AVAILABLE DATA:
◇ ◇ ◇

(* ===== verification/Translate.v ===== *)
(** * Item translation (internal/codex/translate.go)

    The app-server's items, turns and errors are loose JSON objects; this file turns them
    into the protocol's items.  [body] is a decoded [map[string]any].  The helpers of
    manager.go that only read an event's JSON are here too. *)

From Stdlib Require Import Ascii String.
From stdpp Require Import base tactics numbers list gmap strings pretty.
From S2P Require Import Prelude GoError GoStrings Float64 Json Base64 Client Adapter Remote Budget.
Local Open Scope string_scope.
Local Open Scope Z_scope.
Local Open Scope list_scope.

Notation object := (list (string * any)).

(** ** Reading objects *)

Definition rawObject (raw : string) : object := match decode_object raw with Some (Some ms) => ms | _ => [] end.

Fixpoint firstString (body : object) (keys : list string) : string :=
  match keys with
  | [] => ""
  | key :: keys => match get_member body key with AStr s => s | _ => firstString body keys end
  end.

Definition text_keys : list string := ["text"; "content"; "message"; "summary"; "output"].

(** The first text that is not empty. *)
Definition first_nonempty (l : list string) : string := default "" (List.find (λ s, negb (str_empty s)) l).

Fixpoint textValue (value : any) : string :=
  match value with
  | AStr s => s
  | AArr vs => sep_by (String (chr 10) "") (filter (λ s, str_empty s = false) (textValue <$> vs))
  | AObj ms =>
      let texts := (λ m, (m.1, textValue m.2)) <$> ms in
      let lookup key := match List.find (λ m, bool_decide (m.1 = key)) texts with Some m => m.2 | None => "" end in
      let text := first_nonempty (lookup <$> text_keys) in
      if str_empty text then default "" (json_encode (AObj ms)) else text
  | _ => ""
  end.

Definition firstText (body : object) (keys : list string) : string :=
  first_nonempty ((λ key, match member body key with Some v => textValue v | None => "" end) <$> keys).

Definition anySlice (value : any) : list any := match value with AArr vs => vs | _ => [] end.
Definition objectSlice (value : any) : list object := omap (λ v, match v with AObj ms => Some ms | _ => None end) (anySlice value).
Definition stringSlice (value : any) : list string := omap (λ v, match v with AStr s => Some s | _ => None end) (anySlice value).

Definition commandArgv (value : any) : list string :=
  match value with AStr command => [command] | AArr _ => stringSlice value | _ => [] end.

Definition int32Value (value : any) : option Z := match value with ANum f => Some (int32_of f) | _ => None end.
Definition int64Number (value : any) : Z := match value with ANum f => int64_of f | _ => 0 end.

(** ** Enumerations and times *)

Definition fileChangeKind (value : string) : FileChangeKind :=
  match ToLower value with
  | "add" | "added" | "create" | "created" => FILE_CHANGE_KIND_ADDED
  | "delete" | "deleted" | "remove" | "removed" => FILE_CHANGE_KIND_DELETED
  | "rename" | "renamed" | "move" | "moved" => FILE_CHANGE_KIND_RENAMED
  | "modify" | "modified" | "update" | "updated" => FILE_CHANGE_KIND_MODIFIED
  | _ => FILE_CHANGE_KIND_UNSPECIFIED
  end.

Definition itemStatus (value : string) : ItemStatus :=
  match ToLower value with
  | "inprogress" | "in_progress" | "running" | "started" => ITEM_STATUS_RUNNING
  | "completed" | "succeeded" | "success" => ITEM_STATUS_COMPLETED
  | "failed" | "error" => ITEM_STATUS_FAILED
  | "cancelled" | "canceled" | "interrupted" => ITEM_STATUS_CANCELLED
  | _ => ITEM_STATUS_UNSPECIFIED
  end.

Definition turnStatus (v : string) : TurnStatus :=
  match ToLower v with
  | "completed" => TURN_STATUS_COMPLETED
  | "failed" => TURN_STATUS_FAILED
  | "interrupted" | "cancelled" => TURN_STATUS_INTERRUPTED
  | _ => TURN_STATUS_RUNNING
  end.

Definition outputStream (value : string) : OutputStream :=
  match ToLower value with
  | "stdout" => OUTPUT_STREAM_STDOUT
  | "stderr" => OUTPUT_STREAM_STDERR
  | _ => OUTPUT_STREAM_COMBINED
  end.

(** [int64] arithmetic wraps around. *)
Definition i64 (x : Z) : Z := (x + 2 ^ 63) mod 2 ^ 64 - 2 ^ 63.

Definition unixMillis (value : Z) : Z :=
  if value =? 0 then 0
  else if (-1000000000000 <? value) && (value <? 1000000000000) then i64 (value * 1000) else value.

Fixpoint first_trimmed (object : object) (keys : list string) : option string :=
  match keys with
  | [] => None
  | key :: keys =>
      match get_member object key with
      | AStr v => if str_empty (TrimSpace v) then first_trimmed object keys else Some (TrimSpace v)
      | _ => first_trimmed object keys
      end
  end.

Definition normalizeSource (raw : string) : string :=
  if str_empty raw || bool_decide (raw = "null") then "unknown"
  else
    let '(value, ok) := Unmarshal dec_string raw "" in
    if ok && negb (str_empty (TrimSpace value)) then TrimSpace value
    else match decode_object raw with
    | Some (Some object) =>
        match first_trimmed object ["kind"; "type"; "name"; "source"] with
        | Some s => s
        | None => match json_encode (AObj object) with Some compact => compact | None => TrimSpace raw end
        end
    | Some None => "null"
    | None => TrimSpace raw
    end.

(** ** Parts of items *)

Record translatedPlanStep := mkPlan { pl_Text : string; pl_Status : string }.

Definition planSteps (body : object) : list translatedPlanStep :=
  let value := match get_member body "steps" with ANil => get_member body "plan" | v => v end in
  omap (λ v,
    match v with
    | AStr step => Some (mkPlan step "")
    | AObj step => Some (mkPlan (firstText step ["step"; "text"; "description"]) (firstString step ["status"]))
    | _ => None
    end) (anySlice value).

(** [translatedInputPart] with its type. *)
Inductive translatedInputPart := TextPart (text : string) | LocalImagePart (path : string).

Definition input_part (entry : any) : option translatedInputPart :=
  match entry with
  | AStr value => Some (TextPart value)
  | AObj value =>
      let typeName := firstString value ["type"; "kind"] in
      if bool_decide (typeName = "localImage") || bool_decide (typeName = "local_image") then
        let path := firstString value ["path"] in if str_empty path then None else Some (LocalImagePart path)
      else
        let text := firstText value ["text"; "content"] in if str_empty text then None else Some (TextPart text)
  | _ => None
  end.

Definition inputParts (body : object) : list translatedInputPart :=
  let from key := omap input_part (anySlice (get_member body key)) in
  match from "input", from "content" with
  | (_ :: _) as parts, _ => parts
  | [], (_ :: _) as parts => parts
  | [], [] => let text := firstText body ["text"; "message"] in if str_empty text then [] else [TextPart text]
  end.

Notation imageDescriptorResolver := (string → res (option ImageAttachment)).

Definition incomplete (reason : string) : option Completeness := Some (mkCompleteness false true 0 reason).

(** One part of a user message, with what it says about completeness. *)
Definition user_part (resolve : option imageDescriptorResolver) (budget : Z) (part : translatedInputPart)
    : option UserMessagePart * option Completeness :=
  match part with
  | TextPart text => let '(bounded, complete) := boundString text budget in (Some (PartText bounded), complete)
  | LocalImagePart path =>
      match resolve with
      | None => (None, incomplete "local image descriptor resolver is unavailable")
      | Some resolve =>
          match resolve path with
          | Ok (Some descriptor) => (Some (PartImage descriptor), None)
          | _ => (None, incomplete "local image descriptor is unavailable")
          end
      end
  end.

Definition merge_all (l : list (option Completeness)) : option Completeness := foldl mergeCompleteness None l.

(** ** Items *)

(** The branch of the switch. *)
Inductive item_class := ClassUser | ClassReasoning | ClassAgent | ClassPlan | ClassCommand | ClassFileChange | ClassTool.

Definition classify (typeName method : string) (semantic : EventSemantic) : item_class :=
  let method := ToLower method in
  let named (names : list string) := bool_decide (typeName ∈ names) in
  let sem (l : list EventSemantic) := bool_decide (semantic ∈ l) in
  if named ["usermessage"; "user_message"] || Contains method "usermessage" then ClassUser
  else if sem [SemanticReasoningText; SemanticReasoningSummary] || Contains typeName "reasoning" then ClassReasoning
  else if named ["agentmessage"; "agent_message"] || sem [SemanticAgentText] || Contains method "agentmessage" then ClassAgent
  else if sem [SemanticPlanDelta; SemanticPlanUpdated] || named ["plan"; "todolist"] then ClassPlan
  else if named ["commandexecution"; "command"] || sem [SemanticCommandOutput; SemanticProcessOutput] || Contains method "commandexecution"
  then ClassCommand
  else if named ["filechange"; "file_change"] || sem [SemanticFileChangeOutput; SemanticDiffUpdated] || Contains method "filechange"
          || Contains method "diff" then ClassFileChange
  else ClassTool.

Definition command_content (body : object) (budget : Z) : ItemContent * option Completeness :=
  let argv := match stringSlice (get_member body "argv") with [] => commandArgv (get_member body "command") | argv => argv end in
  let '(output, complete) := boundString (firstText body ["aggregatedOutput"; "output"; "stdout"; "text"]) budget in
  let exit := int32Value (get_member body "exitCode") in
  (Item_Command (mkCommandItem argv (firstString body ["cwd"]) output (default 0 exit) (bool_decide (is_Some exit))), complete).

Definition file_change (c : object) : FileChange :=
  mkFileChange (firstString c ["path"]) (firstString c ["oldPath"; "old_path"]) (firstString c ["newPath"; "new_path"])
    (fileChangeKind (firstString c ["kind"; "type"; "status"])).

Definition file_change_content (body : object) (budget : Z) : ItemContent * option Completeness :=
  let changes := file_change <$> objectSlice (get_member body "changes") in
  let '(diff, complete) := boundString (firstText body ["unifiedDiff"; "diff"; "output"]) budget in
  (Item_FileChange (mkFileChangeItem diff changes), complete).

Definition tool_content (raw typeName method : string) (body : object) (budget : Z) : ItemContent * option Completeness :=
  let name := first_nonempty [firstString body ["toolName"; "name"; "tool"; "server"]; typeName; method] in
  let summary := firstText body ["summary"; "input"; "arguments"; "query"; "text"] in
  let result := firstText body ["resultSummary"; "result"; "output"; "content"] in
  let summary := if str_empty summary && str_empty result then raw else summary in
  let '(summary, c1) := boundString summary budget in
  let '(result, c2) := boundString result budget in
  (Item_Tool (mkToolItem name summary result), mergeCompleteness c1 c2).

Definition item_content (class : item_class) (raw typeName method : string) (body : object) (budget : Z)
    (resolve : option imageDescriptorResolver) : ItemContent * option Completeness :=
  match class with
  | ClassUser =>
      let parts := user_part resolve budget <$> inputParts body in
      (Item_UserMessage (omap fst parts), merge_all (snd <$> parts))
  | ClassReasoning =>
      let '(bounded, complete) := boundString (firstText body ["text"; "summary"; "content"]) budget in
      (Item_ReasoningSummary bounded, complete)
  | ClassAgent =>
      let '(bounded, complete) := boundString (firstText body ["text"; "content"; "message"]) budget in
      (Item_AgentMessage bounded, complete)
  | ClassPlan =>
      let steps := (λ step, (boundString (pl_Text step) budget, pl_Status step)) <$> planSteps body in
      (Item_Plan ((λ s, mkPlanStep s.1.1 s.2) <$> steps), merge_all ((λ s, s.1.2) <$> steps))
  | ClassCommand => command_content body budget
  | ClassFileChange => file_change_content body budget
  | ClassTool => tool_content raw typeName method body budget
  end.

Definition translateItem (raw turnID fallbackID method : string) (semantic : EventSemantic) (status : ItemStatus) (budget : Z)
    (provenance : ProvenanceKind) (resolve : option imageDescriptorResolver) : Item :=
  let body := rawObject raw in
  let body := match get_member body "item" with AObj item => item | _ => body end in
  let id := first_nonempty [firstString body ["id"; "itemId"]; fallbackID] in
  let turnID := first_nonempty [firstString body ["turnId"]; turnID] in
  let status := match itemStatus (firstString body ["status"]) with ITEM_STATUS_UNSPECIFIED => status | parsed => parsed end in
  let typeName := ToLower (firstString body ["type"; "kind"]) in
  let '(content, complete) := item_content (classify typeName method semantic) raw typeName method body budget resolve in
  mkItem id turnID status (Some content) complete provenance.

(** ** Events *)

Definition deltaText (raw : string) : string :=
  let '(delta, ok) := Unmarshal (dec_struct [("delta", dec_string)]) raw "" in
  if ok && negb (str_empty delta) then delta else raw.

Definition eventText (e : Adapter.Event) : string :=
  let text := if str_empty (e_Text e) then deltaText (e_Params e) else e_Text e in
  if bool_decide (e_Encoding e = "base64") then default text (base64_decode StdEncoding text) else text.

Definition canonicalEventItemID (e : Adapter.Event) : string :=
  if negb (str_empty (e_ItemID e)) then e_ItemID e
  else
    let turnID := if str_empty (e_TurnID e) then firstString (rawObject (e_Params e)) ["turnId"] else e_TurnID e in
    match e_Semantic e with
    | SemanticPlanDelta | SemanticPlanUpdated => turnID +:+ ":plan"
    | SemanticDiffUpdated | SemanticFileChangeOutput => turnID +:+ ":diff"
    | _ => ""
    end.

(** [fmt.Sprint]. *)
Fixpoint sprint (v : any) : string :=
  match v with
  | ANil => "<nil>"
  | ABool b => if b then "true" else "false"
  | ANum f => sprint_number f
  | AInt x => pretty x
  | AStr s | ARaw s => s
  | AArr vs => "[" +:+ sep_by " " (sprint <$> vs) +:+ "]"
  | AObj ms => "map[" +:+ sep_by " " ((λ m, m.1 +:+ ":" +:+ sprint m.2) <$> ms) +:+ "]"
  end.

Definition turnFailure (value : any) : option Error :=
  let failed message metadata := Some (mkError ERROR_CODE_INTERNAL_ERROR message false metadata) in
  match value with
  | ANil => None
  | AStr failure => failed failure ∅
  | AObj failure =>
      let message := first_nonempty [firstString failure ["message"]; "turn failed"] in
      let details := firstString failure ["additionalDetails"] in
      let metadata : gmap string string := if str_empty details then ∅ else {[ "additional_details" := details ]} in
      let metadata := match member failure "codexErrorInfo" with
                      | Some info => match json_encode info with Some raw => <["codex_error_info" := raw]> metadata | None => metadata end
                      | None => metadata
                      end in
      failed message metadata
  | _ => failed (sprint value) ∅
  end.

Definition turnEvent (e : Adapter.Event) : TurnStatus * Z * Z * option Error :=
  let body := rawObject (e_Params e) in
  let body := match get_member body "turn" with AObj turn => turn | _ => body end in
  let status := turnStatus (firstString body ["status"]) in
  let status := if bool_decide (status = TURN_STATUS_RUNNING) && Contains (ToLower (e_Method e)) "completed" then TURN_STATUS_COMPLETED else status in
  let failure := turnFailure (get_member body "error") in
  let status := if bool_decide (is_Some failure) && bool_decide (status = TURN_STATUS_COMPLETED) then TURN_STATUS_FAILED else status in
  (status, unixMillis (int64Number (get_member body "startedAt")), unixMillis (int64Number (get_member body "completedAt")), failure).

◇ ◇ ◇

GOAL OF THE EXERCISE:
Among the records above, find the lines that contain "provenance" and copy every one.

WRITTEN ANSWER:
    (provenance : ProvenanceKind) (resolve : option imageDescriptorResolver) : Item :=
  mkItem id turnID status (Some content) complete provenance.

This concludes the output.